Perceived social support
Various studies suggest that the feeling of loneliness that we have described is attenuated with social support, but not with real and objective social support, but with perceived social support. In other words, it doesn't matter if you have a social network for help or not, what matters is that you believe you have it and that there will be someone you can turn to in case of need.
For example, if I have an elderly neighbor who lives alone, it is not necessary for me to go every days to help him or to chat with him, but just to let him know that I am there by his side for whatever need. That he has my phone number and that he knows that he can call me to ask for my help may be enough to increase the perceived social assistance. And this, only this, can ease your sense of helplessness.
But what if I am the one who lives alone? How can I increase my perception of social support? It must be taken into account that not everywhere there are people willing to help. They may not be my family or my closest friends (who may not be as close as I think), but you can use associations created for this purpose, or to neighbors who are more cordial to me to request a way of help at the time of need.
Of course, this often requires placating personal pride, and have the necessary humility to create the personal willingness to request support. And this is where the process of personal development and self-realization begins, learning to recognize that, like other human beings, I also need or will need help at some point.
- Related article: "How to make friends and deepen your relationships, in 7 steps"
the ghosts of loneliness
In solitude one faces his own thoughts. You can turn to television, radio or the internet, but the lack of a direct relationship with someone ends up confronting us with ourselves. This involves becoming aware of our most recurring thoughts, our fears and uncertainties, and also our frustrated desires.

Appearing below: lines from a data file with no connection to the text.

(** X7. Last write wins whatever the order of arrival: two timestamped
    writes (sets or deletes) applied in either order leave every key with the
    same value-or-deletion and timestamp, as long as they are not two
    different writes to one key at one timestamp; in that case the first to
    arrive stays. *)
Theorem writes_commute (h : heap) (store : Store) (k1 k2 : string)
    (v1 v2 : option string) (t1 t2 : Z) :
  closed h store → exclusive store →
  let r1 := write_timestamped h store k1 v1 t1 in
  let r12 := write_timestamped r1.1 r1.2 k2 v2 t2 in
  let r2 := write_timestamped h store k2 v2 t2 in
  let r21 := write_timestamped r2.1 r2.2 k1 v1 t1 in
  (k1 ≠ k2 ∨ t1 ≠ t2 ∨ v1 = v2 →
   ∀ key, entry r12.1 r12.2 key = entry r21.1 r21.2 key) ∧
  (k1 = k2 → t1 = t2 → entry h store k1 = None →
   entry r12.1 r12.2 k1 = Some (mkVT v1 t1) ∧
   entry r21.1 r21.2 k1 = Some (mkVT v2 t2)).
Proof.
  intros Hc He r1 r12 r2 r21.
  assert (∀ key, entry r12.1 r12.2 key =
            if decide (k2 = key)
            then Some (lww (if decide (k1 = k2)
                            then Some (lww (entry h store k1) (mkVT v1 t1))
                            else entry h store k2) (mkVT v2 t2))
            else if decide (k1 = key)
                 then Some (lww (entry h store k1) (mkVT v1 t1))
                 else entry h store key) as H12.
  { intros key. unfold r12.
    rewrite write_timestamped_entry
      by (by apply write_timestamped_closed || by apply write_timestamped_exclusive).
    unfold r1. by rewrite !write_timestamped_entry by done. }
  assert (∀ key, entry r21.1 r21.2 key =
            if decide (k1 = key)
            then Some (lww (if decide (k2 = k1)
                            then Some (lww (entry h store k2) (mkVT v2 t2))
                            else entry h store k1) (mkVT v1 t1))
            else if decide (k2 = key)
                 then Some (lww (entry h store k2) (mkVT v2 t2))
                 else entry h store key) as H21.
  { intros key. unfold r21.
    rewrite write_timestamped_entry
      by (by apply write_timestamped_closed || by apply write_timestamped_exclusive).
    unfold r2. by rewrite !write_timestamped_entry by done. }
  split.
  - intros Hw key. rewrite H12, H21.
    destruct (decide (k1 = k2)) as [->|Hne].
    + rewrite (decide_True (P := k2 = k2)) by done.
      destruct (decide (k2 = key)) as [->|]; [|done]. f_equal.
      symmetry. apply lww_lww_comm.
      destruct Hw as [?|[?|?]]; [done|left; cbn; lia|].
      destruct (decide (t1 = t2)) as [->|]; [right; congruence|left; cbn; lia].
    + rewrite (decide_False (P := k2 = k1)) by done.
      destruct (decide (k2 = key)) as [->|], (decide (k1 = key)) as [->|];
        done.
  - intros -> -> Hk. rewrite H12, H21.
    rewrite !(decide_True (P := k2 = k2)) by done. rewrite Hk. cbn.
    by rewrite !decide_False by lia.
Qed.

Lemma writes_commute_witness :
  let r1 := write_timestamped state_A5.1 state_A5.2 "A" (Some "two") 7 in
  let r12 := write_timestamped r1.1 r1.2 "A" None 9 in
  let r2 := write_timestamped state_A5.1 state_A5.2 "A" None 9 in
  let r21 := write_timestamped r2.1 r2.2 "A" (Some "two") 7 in
  ((("A" : string) ≠ "A" ∨ 7 ≠ 9 ∨ Some ("two" : string) = None) →
   ∀ key, entry r12.1 r12.2 key = entry r21.1 r21.2 key) ∧
  (("A" : string) = "A" → 7 = 9 → entry state_A5.1 state_A5.2 "A" = None →
   entry r12.1 r12.2 "A" = Some (mkVT (Some "two") 7) ∧
   entry r21.1 r21.2 "A" = Some (mkVT None 9)).
Proof.
  apply (writes_commute state_A5.1 state_A5.2 "A" "A" (Some "two") None 7 9).
  - apply (bool_decide_unpack _). vm_compute. exact I.
  - apply (bool_decide_unpack _). vm_compute. exact I.
Defined.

Often, it can be a flood of uncomfortable memories that transform a moment of calm and quiet into a nervous experience of restlessness. And all that is within us, and only we, with or without help, can transform it into a more pleasant personal experience.
Who is not able to be comfortable in solitude, does not just have a good social adjustment. Personal insecurities tend to trigger conflicts with other people who are the ones who normally show these insecurities with their behavior. And it is in solitude where we can become aware of all this, and make it stop being an element that makes of our loneliness an anguish, and of our relationships something that negatively conditions our sociability.

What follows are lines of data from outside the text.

(** * ChemistryLib/PhreeqcIO.cpp: coupling of transport solutions with Phreeqc
      MathLib/TemplatePoint.h: points with DIM coordinates

    A shallow embedding of [PhreeqcIO::setAqueousSolutionsOrUpdateProcessSolutions],
    of the script serializer [operator<<(std::ostream&, PhreeqcIO const&)] and of
    the result deserializer [operator>>(std::istream&, PhreeqcIO&)], followed by
    the properties of the coupling that the specification states.

    Conventions of the embedding.
    - [std::size_t] is [N] with the 64-bit wrap-around written out ([size_add]);
      [int] is [Z]; [static_cast<int>] of a size is [static_cast_int].
    - [double] is a type parameter: the deserializer and the serializer never
      compute with doubles.  The pH conversion uses the operations of a
      [FloatOps] instance, [std::log10] and [std::pow] among them, which are
      library functions: its properties are proved for every instance, and
      where one speaks of a tolerance the accuracy of the two functions is a
      hypothesis ([conversion_accurate]).  [real_ops] and [inexact_ops] are
      instances on real values for the examples.  The examples of the
      deserializer run on binary64 ([float]) with [stod_digits].
    - [std::vector] is [list]; [operator[]] out of range, and dereferencing a
      null [std::unique_ptr], are undefined behaviour: outcome [Undefined].
    - [OGS_FATAL] and a failed [assert] abort: outcome [Fatal], which records
      the error and the coupling state reached when the program aborts.
    - an [std::istream] is the text that is still unread; an [std::ostream] is
      the sequence of values inserted into it.
    - a [TemplatePoint<T, DIM>] is a list of DIM coordinates; its
      comparison [operator<] is generic in the order of T; [maxNormDist] is
      embedded for T = double on binary64 ([float]).  [lessEq] is left out:
      the condition of its first test has an unbalanced parenthesis in the
      source. *)

From Stdlib Require Import ZArith NArith String Ascii List Lia Reals Lra.
From Stdlib Require Import Floats Uint63.
From stdpp Require Import base list strings option.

Transformative loneliness and personal development
In almost all cultures there have existed, and exist, rites of personal transformation that involve moments of solitude and isolation. In religions, for example, silence and closure have been promoted as a way to experience divinity and to transcend consciousness towards a state of greater attunement with the spiritual.
Doctrines as diverse as Christianity and Buddhism propose moments of isolation to improve the union of the human being with creation, with nature or with the universe. And this experience is a kind of "shock therapy" in which you learn to feel "part of the whole", previously going through an experience in which you "isolate yourself from everything".
Although our loneliness is not voluntary, but the result of our vital situation, we can turn it into a transforming experience that helps us feel in harmony with the world in which we live. It is not an easy challenge, much less exciting, for most people. In fact, it is a proposal that in psychological therapy not everyone accepts willingly, but every psychologist, in one way or another, raises in some moment to your clients to be alone to become aware of those aspects of their way of being that are uncomfortable or that condition their relationships social.
Conclusion
In short, the experience of loneliness can fluctuate from the most distressing helplessness to the most revitalizing tool of self-knowledge, even becoming a mystical experience in which one can find their place in the world, give meaning to their life and become more and more what he really wants to be, thus ceasing to be a mere spectator of a society in which he does not feel taste.